(* ===== verification/JsonDecode.v ===== *)
(** * Decoding encoding/json

    The half of [encoding/json] that reads: the scanner's grammar with its nesting
    limit, the unquoting of string literals, and the tree of a value, from which
    [json.Unmarshal] fills a struct. A number keeps its literal: what a Go type
    makes of it is the type's business. *)

From Stdlib Require Import Ascii String.
From stdpp Require Import prelude strings list pretty.
From Stdlib Require Import ZArith Lia Floats.SpecFloat.
From S2P Require Import Prelude GoString GoStrconv GoFloat GoJson.

Open Scope string_scope.
Open Scope list_scope.
Open Scope nat_scope.

Inductive jtree :=
  | TNull
  | TBool (b : bool)
  | TNum (lit : bytes)
  | TStr (s : string)
  | TArr (l : list jtree)
  | TObj (fields : list (string * jtree)).

(** ** The grammar *)

Definition is_json_ws (c : ascii) : bool :=
  existsb (fun n => Ascii.eqb c (byte_of n)) [32; 9; 13; 10]%N.

Fixpoint skip_ws (l : bytes) : bytes :=
  match l with
  | c :: l' => if is_json_ws c then skip_ws l' else l
  | [] => []
  end.

Definition is_hex (c : ascii) : bool := is_digit c || between 97 102 c || between 65 70 c.

(** The escapes of one byte, and what they stand for. *)
Definition simple_escape (d : ascii) : option ascii :=
  let n := code d in
  if ((n =? 34) || (n =? 92) || (n =? 47))%N then Some d
  else if (n =? 98)%N then Some (byte_of 8)
  else if (n =? 102)%N then Some (byte_of 12)
  else if (n =? 110)%N then Some (byte_of 10)
  else if (n =? 114)%N then Some (byte_of 13)
  else if (n =? 116)%N then Some (byte_of 9)
  else None.

(** A string literal after its opening quote: the bytes up to the closing one, and
    the rest. *)
Fixpoint scan_string (l : bytes) : option (bytes * bytes) :=
  match l with
  | [] => None
  | c :: l' =>
      if Ascii.eqb c (byte_of 34) then Some ([], l')
      else if Ascii.eqb c (byte_of 92) then
        match l' with
        | d :: l'' =>
            if Ascii.eqb d "u" then
              match l'' with
              | h1 :: h2 :: h3 :: h4 :: l3 =>
                  if is_hex h1 && is_hex h2 && is_hex h3 && is_hex h4
                  then '(x, r) ← scan_string l3; Some (c :: d :: h1 :: h2 :: h3 :: h4 :: x, r) else None
              | _ => None
              end
            else match simple_escape d with
                 | Some _ => '(x, r) ← scan_string l''; Some (c :: d :: x, r)
                 | None => None
                 end
        | [] => None
        end
      else if (code c <? 32)%N then None
      else '(x, r) ← scan_string l'; Some (c :: x, r)
  end.

(** *** Unquoting *)

Definition hex_value (c : ascii) : N :=
  if is_digit c then code c - 48 else if between 97 102 c then code c - 87 else code c - 55.
Definition hex4 (h1 h2 h3 h4 : ascii) : N :=
  (hex_value h1 * 4096 + hex_value h2 * 256 + hex_value h3 * 16 + hex_value h4)%N.

(** [utf8.AppendRune] *)
Definition utf8_encode (r : N) : bytes :=
  byte_of <$>
  (if (r <? 128)%N then [r]
   else if (r <? 2048)%N then [192 + r / 64; 128 + r mod 64]
   else if (r <? 65536)%N then [224 + r / 4096; 128 + r / 64 mod 64; 128 + r mod 64]
   else [240 + r / 262144; 128 + r / 4096 mod 64; 128 + r / 64 mod 64; 128 + r mod 64])%N.

Definition RuneError : bytes := byte_of <$> [239; 191; 189]%N.

Definition is_surrogate (r : N) : bool := ((55296 <=? r) && (r <? 57344))%N.

(** [utf16.DecodeRune] of a pair that is one. *)
Definition decode_pair (r1 r2 : N) : option N :=
  if ((55296 <=? r1) && (r1 <? 56320) && (56320 <=? r2) && (r2 <? 57344))%N
  then Some ((r1 - 55296) * 1024 + (r2 - 56320) + 65536)%N else None.

(** The rune of a surrogate and the escape after it. *)
Definition unquote_low (r1 : N) (l : bytes) : option N :=
  match l with
  | b :: u :: g1 :: g2 :: g3 :: g4 :: _ =>
      if Ascii.eqb b (byte_of 92) && Ascii.eqb u "u" then decode_pair r1 (hex4 g1 g2 g3 g4) else None
  | _ => None
  end.

(** [skip] bytes are part of a rune or an escape already written. *)
Fixpoint unquote (l : bytes) (skip : nat) : bytes :=
  match l with
  | [] => []
  | c :: l' =>
      match skip with
      | S k => unquote l' k
      | O =>
          if Ascii.eqb c (byte_of 92) then
            match l' with
            | [] => []
            | d :: l2 =>
                if Ascii.eqb d "u" then
                  match l2 with
                  | h1 :: h2 :: h3 :: h4 :: l6 =>
                      let r1 := hex4 h1 h2 h3 h4 in
                      match (if is_surrogate r1 then unquote_low r1 l6 else None) with
                      | Some r => utf8_encode r ++ unquote l' 11
                      | None => (if is_surrogate r1 then RuneError else utf8_encode r1) ++ unquote l' 5
                      end
                  | _ => []
                  end
                else default [] ((fun e => [e]) <$> simple_escape d) ++ unquote l' 1
            end
          else if (code c <? 128)%N then c :: unquote l' 0
          else match rune_size l with
               | O => RuneError ++ unquote l' 0
               | S k => take (S k) l ++ unquote l' k
               end
      end
  end.

(** *** Numbers *)

Fixpoint skip_digits (l : bytes) : bytes :=
  match l with
  | c :: l' => if is_digit c then skip_digits l' else l
  | [] => []
  end.
Definition digits1 (l : bytes) : option bytes :=
  match l with
  | c :: l' => if is_digit c then Some (skip_digits l') else None
  | [] => None
  end.

Definition scan_exponent (l : bytes) : option bytes :=
  match l with
  | c :: l' =>
      if Ascii.eqb c "e" || Ascii.eqb c "E" then
        match l' with
        | d :: l'' => if Ascii.eqb d "+" || Ascii.eqb d "-" then digits1 l'' else digits1 l'
        | [] => None
        end
      else Some l
  | [] => Some l
  end.
Definition scan_fraction (l : bytes) : option bytes :=
  match l with
  | c :: l' => if Ascii.eqb c "." then digits1 l' else Some l
  | [] => Some l
  end.
Definition scan_integer (l : bytes) : option bytes :=
  match l with
  | c :: l' => if Ascii.eqb c "0" then Some l' else digits1 l
  | [] => None
  end.
Definition drop_minus (l : bytes) : bytes :=
  match l with
  | c :: l' => if Ascii.eqb c "-" then l' else l
  | [] => []
  end.

(** The bytes after a number. *)
Definition scan_number (l : bytes) : option bytes :=
  l ← scan_integer (drop_minus l); l ← scan_fraction l; scan_exponent l.

(** *** Values *)

Definition maxNestingDepth : nat := 10000.
Arguments maxNestingDepth : simpl never.

Definition literal (w : string) (t : jtree) (l : bytes) : option (jtree * bytes) :=
  if is_prefix (to_bytes w) l then Some (t, drop (length (to_bytes w)) l) else None.

(** A value after white space; the elements of an array from its first, and the
    members of an object from its first key. Each answers the bytes that follow. *)
Fixpoint parse_value (fuel depth : nat) (l : bytes) : option (jtree * bytes) :=
  match fuel with
  | O => None
  | S k =>
      match skip_ws l with
      | [] => None
      | c :: l' =>
          if Ascii.eqb c (byte_of 34) then
            '(x, r) ← scan_string l'; Some (TStr (of_bytes (unquote x 0)), r)
          else if Ascii.eqb c "{" then
            if maxNestingDepth <=? depth then None
            else match skip_ws l' with
                 | [] => None
                 | d :: r => if Ascii.eqb d "}" then Some (TObj [], r)
                             else '(fs, r) ← parse_members k (S depth) (d :: r); Some (TObj fs, r)
                 end
          else if Ascii.eqb c "[" then
            if maxNestingDepth <=? depth then None
            else match skip_ws l' with
                 | [] => None
                 | d :: r => if Ascii.eqb d "]" then Some (TArr [], r)
                             else '(vs, r) ← parse_elements k (S depth) (d :: r); Some (TArr vs, r)
                 end
          else if Ascii.eqb c "t" then literal "true" (TBool true) (c :: l')
          else if Ascii.eqb c "f" then literal "false" (TBool false) (c :: l')
          else if Ascii.eqb c "n" then literal "null" TNull (c :: l')
          else r ← scan_number (c :: l'); Some (TNum (take (length (c :: l') - length r) (c :: l')), r)
      end
  end
with parse_elements (fuel depth : nat) (l : bytes) : option (list jtree * bytes) :=
  match fuel with
  | O => None
  | S k =>
      '(v, r) ← parse_value k depth l;
      match skip_ws r with
      | [] => None
      | c :: r' =>
          if Ascii.eqb c "," then '(vs, r) ← parse_elements k depth r'; Some (v :: vs, r)
          else if Ascii.eqb c "]" then Some ([v], r') else None
      end
  end
with parse_members (fuel depth : nat) (l : bytes) : option (list (string * jtree) * bytes) :=
  match fuel with
  | O => None
  | S k =>
      match skip_ws l with
      | [] => None
      | c :: l' =>
          if negb (Ascii.eqb c (byte_of 34)) then None
          else
            '(x, r) ← scan_string l';
            match skip_ws r with
            | [] => None
            | c :: r' =>
                if negb (Ascii.eqb c ":") then None
                else
                  '(v, r) ← parse_value k depth r';
                  let f := (of_bytes (unquote x 0), v) in
                  match skip_ws r with
                  | [] => None
                  | c :: r' =>
                      if Ascii.eqb c "," then '(fs, r) ← parse_members k depth r'; Some (f :: fs, r)
                      else if Ascii.eqb c "}" then Some ([f], r') else None
                  end
            end
      end
  end.

(** The next value of a [json.Decoder] and the bytes after it. *)
Definition DecodeNext (l : bytes) : option (jtree * bytes) := parse_value (2 * length l + 2) 0 l.

(** One value and nothing but white space around it: what [json.Unmarshal] reads. *)
Definition Parse (l : bytes) : option jtree :=
  '(t, r) ← DecodeNext l; if skip_ws r is [] then Some t else None.

Definition Valid (l : bytes) : bool := bool_decide (is_Some (Parse l)).

(** A literal of the examples, with [^] for the double quote. *)
Definition quoted (s : string) : bytes :=
  (fun c => if Ascii.eqb c "^" then byte_of 34 else c) <$> to_bytes s.

Example Parse_examples :
  Parse (quoted " {^a^: [1, -2.5e+3, true, null, ^\u00e9\n\ud83d\ude00^], ^b^: {}} ") =
    Some (TObj [("a", TArr [TNum (to_bytes "1"); TNum (to_bytes "-2.5e+3"); TBool true; TNull;
                            TStr (of_bytes (byte_of <$> [195; 169; 10; 240; 159; 152; 128]%N))]);
                ("b", TObj [])]) /\
  Valid (quoted "[1,]") = false /\ Valid (quoted "01") = false /\ Valid (quoted "[] x") = false.
Proof. by vm_compute. Qed.

(** ** Filling Go values

    A decoder takes the value a variable holds and the tree read into it; [None] is
    an [UnmarshalTypeError], after which the code that called [json.Unmarshal] never
    looks at the variable. [null] leaves every value but a slice or a pointer alone. *)

(** [foldName]: field names match their keys by simple case folding, which also maps
    U+017F to [S] and U+212A to [K]. *)
Fixpoint fold_bytes (l : bytes) (skip : nat) : bytes :=
  match l with
  | [] => []
  | c :: l' =>
      match skip with
      | S k => fold_bytes l' k
      | O => if is_prefix (byte_of <$> [197; 191]%N) l then "S"%char :: fold_bytes l' 1
             else if is_prefix (byte_of <$> [226; 132; 170]%N) l then "K"%char :: fold_bytes l' 2
             else upper_byte c :: fold_bytes l' 0
      end
  end.
Definition fold_key (s : string) : bytes := fold_bytes (to_bytes s) 0.

Definition decoder (A : Type) := A -> jtree -> option A.

Definition dec_string : decoder string := fun old t =>
  match t with TStr s => Some s | TNull => Some old | _ => None end.
Definition dec_bool : decoder bool := fun old t =>
  match t with TBool b => Some b | TNull => Some old | _ => None end.
(** [strconv.ParseInt] of the literal. *)
Definition dec_int : decoder Z := fun old t =>
  match t with TNum lit => Atoi (of_bytes lit) | TNull => Some old | _ => None end.

(** A pointer: [null] is nil, and anything else is read into the value pointed to, a
    fresh one where there is none. *)
Definition dec_pointer {A} (zero : A) (d : decoder A) : decoder (option A) := fun old t =>
  match t with TNull => Some None | _ => Some <$> d (default zero old) t end.

(** A slice: the elements are read over those of an earlier value of the key. *)
Fixpoint dec_elements {A} (zero : A) (d : decoder A) (old : list A) (ts : list jtree) : option (list A) :=
  match ts with
  | [] => Some []
  | t :: ts' =>
      x ← d (default zero (head old)) t; xs ← dec_elements zero d (tail old) ts'; Some (x :: xs)
  end.
Definition dec_slice {A} (zero : A) (d : decoder A) : decoder (list A) := fun old t =>
  match t with TArr ts => dec_elements zero d old ts | TNull => Some [] | _ => None end.

(** The same for a slice the code tells nil from empty. *)
Definition dec_nil_slice {A} (zero : A) (d : decoder A) : decoder (option (list A)) := fun old t =>
  match t with
  | TArr ts => Some <$> dec_elements zero d (default [] old) ts
  | TNull => Some None
  | _ => None
  end.

(** A struct: each member goes to the field its key names; others are ignored. *)
Definition dec_member {A} (fields : list (string * decoder A)) (old : A) (kv : string * jtree) : option A :=
  match list_find (fun f : string * decoder A => fold_key f.1 = fold_key kv.1) fields with
  | Some (_, f) => f.2 old kv.2
  | None => Some old
  end.
Definition dec_struct {A} (fields : list (string * decoder A)) : decoder A := fun old t =>
  match t with
  | TObj kvs => foldM (dec_member fields) old kvs
  | TNull => Some old
  | _ => None
  end.

(** The decoder of one field, from its type's and its setter. *)
Definition field {A B} (name : string) (get : A -> B) (set : B -> A -> A) (d : decoder B) : string * decoder A :=
  (name, fun old t => (fun b => set b old) <$> d (get old) t).

(** [json.Unmarshal] into a variable holding [zero]. *)
Definition Unmarshal {A} (d : decoder A) (zero : A) (data : bytes) : option A := t ← Parse data; d zero t.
* * * *
THE PROBLEM: Lines above that have "default": copy each of them.

COMPLETED EXERCISE:
                else default [] ((fun e => [e]) <$> simple_escape d) ++ unquote l' 1
  match t with TNull => Some None | _ => Some <$> d (default zero old) t end.
      x ← d (default zero (head old)) t; xs ← dec_elements zero d (tail old) ts'; Some (x :: xs)
  | TArr ts => Some <$> dec_elements zero d (default [] old) ts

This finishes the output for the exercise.